Watches are some of the most common consumer goods available in titanium. Citizen is the largest titanium watch maker in the world.
A concern with titanium watches is that, while they're light and strong, they also tend to scratch more easily than steel. This is a concern because in time a titanium watch will look more battered than a stainless steel one. Citizen actually claims to have a process to reduce titanium's "softness" (can't recall if it's an alloy or a special coating), thus reducing this problem.
My wife and I got married back on March 24, and we are both wearing excellent titanium rings from www.boonerings.com.
My ring is styled after Ed Harris's ring from The Abyss, and my wife has a pair of helix rings, one that holds a diamond through tension in a spectacular manner not possible with softer metals.
See: http://www.boonerings.com/large/helixxlite.htm
In regards to safety, Titanium rings can be easilly removed using cutting tools present in most ERs.
Considering that titanium has been used in mountainbike frames for at least 8 years, and in quite a thin layer, especially compared to the steel/cro-mo frames, and have proven themselves to be just as durable, you are quite wrong. I used to compete in mountainbiking, and I had a titanium frame. Me and another biker smashed into a rock at about 45km/h, with our bikes hitting the rock instead of us hitting it, and his alu 8005 frame got warped, his upper tube bending, while my titanium frame barely got scratched.
Titanium is actually a very reactive metal even more so than Iron.
Fe = -.440
Ti= -1.63
Titaniums corrosion resistance is actually confered to it by the formation of titanium dioxide scales, TiO2 (same stuff in toothpastes go ahead look), the layer slows down the diffusion of oxygen and other oxideizers to the surface of the metal. Much like Chromium does in stainless steel (Cr2O3).
Is Titanium then the best metal for all corrosive environments? Hell no! Its protection is based on the thermodynamic stability of its scales.
Put your nice shiny new Titanium in a highly oxidizing and basic environment (look up Pourbaix diagrams if you want more info). Kiss it goodbye. While plain carbon steel would have resisted it since its scales are stable in that environment and a lot cheaper to.
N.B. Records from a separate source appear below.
Lemma rev_app_append (s acc : string) : String.rev_app s acc = String.rev s +:+ acc.
Proof.
  unfold String.rev. revert acc. induction s as [|c s IH]; intros acc; [reflexivity|].
  cbn [String.rev_app]. rewrite (IH (String c acc)), (IH (String c "")).
  now rewrite append_assoc.
Qed.

Lemma rev_append (a b : string) : String.rev (a +:+ b) = String.rev b +:+ String.rev a.
Proof.
  induction a as [|c a IH].
  - change ("" +:+ b) with b. now rewrite append_nil_r.
  - change (String c a +:+ b) with (String c (a +:+ b)).
    unfold String.rev at 1 3. cbn [String.rev_app].
    rewrite !rev_app_append, IH. now rewrite append_assoc.
Qed.

Lemma rev_involutive (s : string) : String.rev (String.rev s) = s.
Proof.
  induction s as [|c s IH]; [reflexivity|].
  change (String c s) with (String c "" +:+ s) at 1.
  rewrite rev_append, rev_append, IH. reflexivity.
Qed.

Lemma length_append (a b : string) :
  String.length (a +:+ b) = (String.length a + String.length b)%nat.
Proof. induction a as [|c a IH]; [reflexivity|]. cbn [String.append String.length]. now rewrite IH. Qed.

(** A space after a text does not make the start of the text a white
    space. *)
Lemma afterSpace_append_space (tag : string) :
  tag ≠ "" → afterSpace tag = None → afterSpace (tag +:+ " ") = None.
Proof.
  intros Hne Hnone.
  destruct tag as [|c [|c2 [|c3 r3]]]; [now destruct Hne| | |].
  - cbn [String.append]. unfold afterSpace in *.
    change (nat_of_ascii " ") with 32%nat.
    destruct (_ || _); [discriminate|].
    cbn [Nat.eqb andb]. now rewrite andb_false_r.
  - cbn [String.append]. unfold afterSpace in *.
    change (nat_of_ascii " ") with 32%nat.
    destruct (_ || _); [discriminate|].
    destruct (_ && _); [discriminate|].
    cbn [Nat.eqb Nat.leb andb orb]. now rewrite !andb_false_r.
  - cbn [String.append]. unfold afterSpace in *. cbv zeta in *.
    repeat match type of Hnone with
           | context [if ?b then _ else _] => destruct b
           end; solve [discriminate Hnone | reflexivity].
Qed.

Lemma trimStartFuel_none (fuel : nat) (s : string) :
  afterSpace s = None → trimStartFuel fuel s = s.
Proof. intros Hs. destruct fuel; cbn [trimStartFuel]; [reflexivity | now rewrite Hs]. Qed.

Lemma trimEndFuel_none (fuel : nat) (s : string) :
  beforeSpace s = None → trimEndFuel fuel s = s.
Proof. intros Hs. destruct fuel; cbn [trimEndFuel]; [reflexivity | now rewrite Hs]. Qed.

(** [(tag + ' ').trim()] is [tag], for a text that neither starts nor ends
    with white space. *)
Lemma trim_append_space (tag : string) :
  tag ≠ "" → afterSpace tag = None → beforeSpace (String.rev tag) = None →
  trim (tag +:+ " ") = tag.
Proof.
  intros Hne Hstart Hend. unfold trim, trimStart.
  rewrite (trimStartFuel_none _ _ (afterSpace_append_space tag Hne Hstart)).
  unfold trimEnd. rewrite rev_append, length_append.
  change (String.rev " ") with " ". change (" " +:+ String.rev tag) with (String " " (String.rev tag)).
  replace (String.length tag + String.length " ")%nat with (S (String.length tag))
    by (cbn [String.length]; lia).
  cbn [trimEndFuel].
  change (beforeSpace (String " " (String.rev tag))) with (Some (String.rev tag)).
  cbv beta iota.
  rewrite (trimEndFuel_none _ _ Hend). apply rev_involutive.
Qed.

End TrimFacts.

(** ** The width of a decimal number *)

Module DecimalWidth.
Import JsString JsStringProps JsNumber TrimFacts.
#[local] Arguments String.append : simpl nomatch.

Lemma length_string_of_uint (d : Decimal.uint) :
  String.length (NilEmpty.string_of_uint d) = Decimal.nb_digits d.
Proof. induction d; cbn [NilEmpty.string_of_uint String.length Decimal.nb_digits]; congruence. Qed.

Lemma to_uint_rev (n : N) : N.to_uint n = Decimal.rev (DecimalPos.Unsigned.to_lu n).
Proof. now destruct n. Qed.

Lemma length_decimal (n : N) :
  String.length (decimal n) = Decimal.nb_digits (DecimalPos.Unsigned.to_lu n).
Proof.
  unfold decimal, NilZero.string_of_uint.
  rewrite <- DecimalFacts.nb_digits_rev, <- to_uint_rev.
  destruct (N.to_uint n) eqn:E; try apply length_string_of_uint.
  destruct n as [|p]; [discriminate E|].
  now destruct (DecimalPos.Unsigned.to_uint_nonnil p).
Qed.

Lemma nb_digits_succ (d : Decimal.uint) :
  (Decimal.nb_digits d <= Decimal.nb_digits (Decimal.Little.succ d))%nat.
Proof. induction d; cbn [Decimal.Little.succ Decimal.nb_digits]; lia. Qed.

(** A larger number has at least as many digits. *)
Lemma length_decimal_mono (a b : N) :
  (a <= b)%N → (String.length (decimal a) <= String.length (decimal b))%nat.
Proof.
  intros Hab. rewrite !length_decimal.
  replace b with (a + N.of_nat (N.to_nat (b - a)))%N by lia.
  induction (N.to_nat (b - a)) as [|k IH].
  - now rewrite N.add_0_r.
  - rewrite Nat2N.inj_succ, N.add_succ_r, DecimalPos.Unsigned.to_lu_succ.
    etransitivity; [exact IH | apply nb_digits_succ].
Qed.

Lemma length_repeatN_space (k : nat) : String.length (repeatN " " k) = k.
Proof. induction k as [|k IH]; [reflexivity|]. cbn [repeatN]. rewrite length_append, IH. reflexivity. Qed.

(** [padStart] fills up to the width and never cuts. *)
Lemma length_padStart (width : nat) (s : string) :
  String.length (padStart width s) = Nat.max width (String.length s).
Proof. unfold padStart. rewrite length_append, length_repeatN_space. lia. Qed.

End DecimalWidth.

(** ** Rounding that does not reach zero *)

Module JsNumberFacts.
Import JsString JsNumber JsNumberProps.
#[local] Open Scope Z_scope.

Lemma shr_nonpositive (mrs : shr_record) (e n : Z) : n <= 0 → shr mrs e n = (mrs, e).
Proof. intros Hn. unfold shr. destruct n as [|p|p]; [reflexivity | lia | reflexivity]. Qed.

Lemma fexp_eq (x : Z) : fexp prec emax x = Z.max (x - 53) (-1074).
Proof. reflexivity. Qed.

(** A mantissa of 53 bits with nothing to round is kept. *)
Lemma binary_round_aux_exact (sx : bool) (m : positive) (e : Z) :
  Zpos (digits2_pos m) = 53 → -1074 <= e <= 971 →
  binary_round_aux prec emax sx (Zpos m) e loc_Exact = S754_finite sx m e.
Proof.
  intros Hd He. unfold binary_round_aux, shr_fexp.
  cbn [Zdigits2 shr_record_of_loc]. rewrite Hd, fexp_eq.
  rewrite shr_nonpositive by lia.
  cbn [loc_of_shr_record shr_m round_nearest_even Zdigits2].
  rewrite Hd, fexp_eq, shr_nonpositive by lia.
  cbn [shr_m]. unfold prec, emax.
  destruct (Z.leb_spec e (1024 - 53)); [reflexivity | lia].
Qed.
Had you used titanium for your reactor thinking it was the best, you my friend would have been fired.
The moral of the story, there is no one good metal for all applications. You need to consider many factors not to least mention cost.
Veramocor
The newer TiBooks are reinforced in order to prevent this bending problem. The first few runs of them (including my own) flop around to a dangerous degree unless you make sure to pick them up with both hands. If a CD or DVD's in its drive, you can hear it getting scuffed up by the drive hardware when it bends! Apple's "designer" computers have a history of problems in the first run (heat fissures in the plastic moulding of the G4 cubes come to mind). Be glad you weren't an early adopter :)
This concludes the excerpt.